_GIVEN DATA_:

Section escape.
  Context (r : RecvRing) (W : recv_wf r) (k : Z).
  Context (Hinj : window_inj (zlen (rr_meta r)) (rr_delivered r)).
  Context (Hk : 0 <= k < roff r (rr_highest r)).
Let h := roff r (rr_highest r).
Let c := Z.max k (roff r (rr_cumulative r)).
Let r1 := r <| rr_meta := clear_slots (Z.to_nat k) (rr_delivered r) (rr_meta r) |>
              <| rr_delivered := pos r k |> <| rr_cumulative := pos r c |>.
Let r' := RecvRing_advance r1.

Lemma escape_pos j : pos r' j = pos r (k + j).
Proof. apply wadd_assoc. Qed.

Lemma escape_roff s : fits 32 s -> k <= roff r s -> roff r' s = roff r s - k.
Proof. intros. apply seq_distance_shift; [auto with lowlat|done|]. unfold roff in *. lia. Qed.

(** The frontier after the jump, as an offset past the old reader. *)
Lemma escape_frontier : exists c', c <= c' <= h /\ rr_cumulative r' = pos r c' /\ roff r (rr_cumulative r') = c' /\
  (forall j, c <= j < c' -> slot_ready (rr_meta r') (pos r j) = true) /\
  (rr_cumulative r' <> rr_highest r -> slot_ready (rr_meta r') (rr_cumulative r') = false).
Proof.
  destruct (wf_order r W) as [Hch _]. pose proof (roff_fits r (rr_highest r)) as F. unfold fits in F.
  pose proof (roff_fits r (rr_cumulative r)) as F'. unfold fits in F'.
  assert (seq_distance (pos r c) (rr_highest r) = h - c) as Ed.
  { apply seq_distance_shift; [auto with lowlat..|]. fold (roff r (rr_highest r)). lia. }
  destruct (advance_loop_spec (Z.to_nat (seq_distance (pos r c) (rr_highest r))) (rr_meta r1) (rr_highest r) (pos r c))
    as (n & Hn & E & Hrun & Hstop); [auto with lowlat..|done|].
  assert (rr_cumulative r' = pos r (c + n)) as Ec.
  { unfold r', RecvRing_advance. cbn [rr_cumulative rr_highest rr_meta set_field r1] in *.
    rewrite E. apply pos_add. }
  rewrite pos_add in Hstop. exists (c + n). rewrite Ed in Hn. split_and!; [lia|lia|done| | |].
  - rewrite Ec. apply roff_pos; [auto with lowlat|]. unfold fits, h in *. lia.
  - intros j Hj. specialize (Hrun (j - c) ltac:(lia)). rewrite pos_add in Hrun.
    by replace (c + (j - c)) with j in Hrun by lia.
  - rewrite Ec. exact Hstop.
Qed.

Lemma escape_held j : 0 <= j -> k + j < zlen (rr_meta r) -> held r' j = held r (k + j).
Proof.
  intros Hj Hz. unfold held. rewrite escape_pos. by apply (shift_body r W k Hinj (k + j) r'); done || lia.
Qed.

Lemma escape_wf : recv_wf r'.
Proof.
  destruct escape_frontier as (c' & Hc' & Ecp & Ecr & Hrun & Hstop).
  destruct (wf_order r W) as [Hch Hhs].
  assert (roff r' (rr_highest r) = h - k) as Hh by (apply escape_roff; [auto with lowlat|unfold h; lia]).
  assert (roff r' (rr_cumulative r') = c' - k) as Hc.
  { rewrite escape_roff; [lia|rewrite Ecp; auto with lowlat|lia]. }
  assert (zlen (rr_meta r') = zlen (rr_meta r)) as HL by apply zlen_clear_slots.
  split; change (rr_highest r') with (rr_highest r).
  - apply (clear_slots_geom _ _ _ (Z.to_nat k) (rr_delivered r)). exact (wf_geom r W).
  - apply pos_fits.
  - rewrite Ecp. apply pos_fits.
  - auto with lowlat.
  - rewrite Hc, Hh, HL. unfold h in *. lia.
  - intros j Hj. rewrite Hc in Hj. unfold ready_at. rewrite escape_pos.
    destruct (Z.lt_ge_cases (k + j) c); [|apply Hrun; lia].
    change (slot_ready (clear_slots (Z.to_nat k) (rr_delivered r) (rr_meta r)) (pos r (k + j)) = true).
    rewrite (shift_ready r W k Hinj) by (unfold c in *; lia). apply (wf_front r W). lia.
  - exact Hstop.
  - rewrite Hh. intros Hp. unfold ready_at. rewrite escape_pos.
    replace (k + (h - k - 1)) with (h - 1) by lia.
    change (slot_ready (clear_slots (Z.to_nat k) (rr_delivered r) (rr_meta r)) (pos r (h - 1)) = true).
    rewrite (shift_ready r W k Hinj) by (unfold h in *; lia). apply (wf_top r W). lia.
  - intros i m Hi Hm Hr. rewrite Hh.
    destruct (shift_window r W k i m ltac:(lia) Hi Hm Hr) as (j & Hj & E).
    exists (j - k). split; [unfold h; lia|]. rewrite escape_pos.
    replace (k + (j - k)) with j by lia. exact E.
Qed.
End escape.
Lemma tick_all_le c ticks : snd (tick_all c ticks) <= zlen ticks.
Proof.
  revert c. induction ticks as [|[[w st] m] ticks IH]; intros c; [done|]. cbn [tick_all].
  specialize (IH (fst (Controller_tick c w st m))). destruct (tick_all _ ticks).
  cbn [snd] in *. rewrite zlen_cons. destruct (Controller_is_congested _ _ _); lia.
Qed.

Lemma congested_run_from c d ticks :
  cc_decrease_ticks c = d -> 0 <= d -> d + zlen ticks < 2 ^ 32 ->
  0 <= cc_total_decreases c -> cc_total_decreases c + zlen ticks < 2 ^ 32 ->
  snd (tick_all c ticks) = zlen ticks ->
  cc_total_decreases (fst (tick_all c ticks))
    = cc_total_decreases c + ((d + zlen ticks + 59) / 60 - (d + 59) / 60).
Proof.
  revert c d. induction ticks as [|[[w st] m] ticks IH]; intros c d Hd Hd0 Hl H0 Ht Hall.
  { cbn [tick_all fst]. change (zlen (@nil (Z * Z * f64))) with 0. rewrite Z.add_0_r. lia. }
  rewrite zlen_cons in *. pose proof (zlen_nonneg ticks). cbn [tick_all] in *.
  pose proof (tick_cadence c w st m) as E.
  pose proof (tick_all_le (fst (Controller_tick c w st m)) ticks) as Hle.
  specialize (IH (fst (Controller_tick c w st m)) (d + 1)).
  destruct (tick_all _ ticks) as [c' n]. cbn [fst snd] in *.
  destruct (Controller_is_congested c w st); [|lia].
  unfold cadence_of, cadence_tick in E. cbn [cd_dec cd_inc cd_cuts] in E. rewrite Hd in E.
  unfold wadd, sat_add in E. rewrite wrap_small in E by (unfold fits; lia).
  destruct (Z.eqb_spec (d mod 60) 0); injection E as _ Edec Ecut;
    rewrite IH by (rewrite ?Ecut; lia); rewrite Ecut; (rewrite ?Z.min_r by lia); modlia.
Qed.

_ABOUT THIS TASK_:
Output, from the data above, the lines from the line with "(forall j, c" to the line with "[auto with lowlat..|]." exactly as they stand, both ends included and nothing else.

_FINISHED EXERCISE_:
  (forall j, c <= j < c' -> slot_ready (rr_meta r') (pos r j) = true) /\
  (rr_cumulative r' <> rr_highest r -> slot_ready (rr_meta r') (rr_cumulative r') = false).
Proof.
  destruct (wf_order r W) as [Hch _]. pose proof (roff_fits r (rr_highest r)) as F. unfold fits in F.
  pose proof (roff_fits r (rr_cumulative r)) as F'. unfold fits in F'.
  assert (seq_distance (pos r c) (rr_highest r) = h - c) as Ed.
  { apply seq_distance_shift; [auto with lowlat..|]. fold (roff r (rr_highest r)). lia. }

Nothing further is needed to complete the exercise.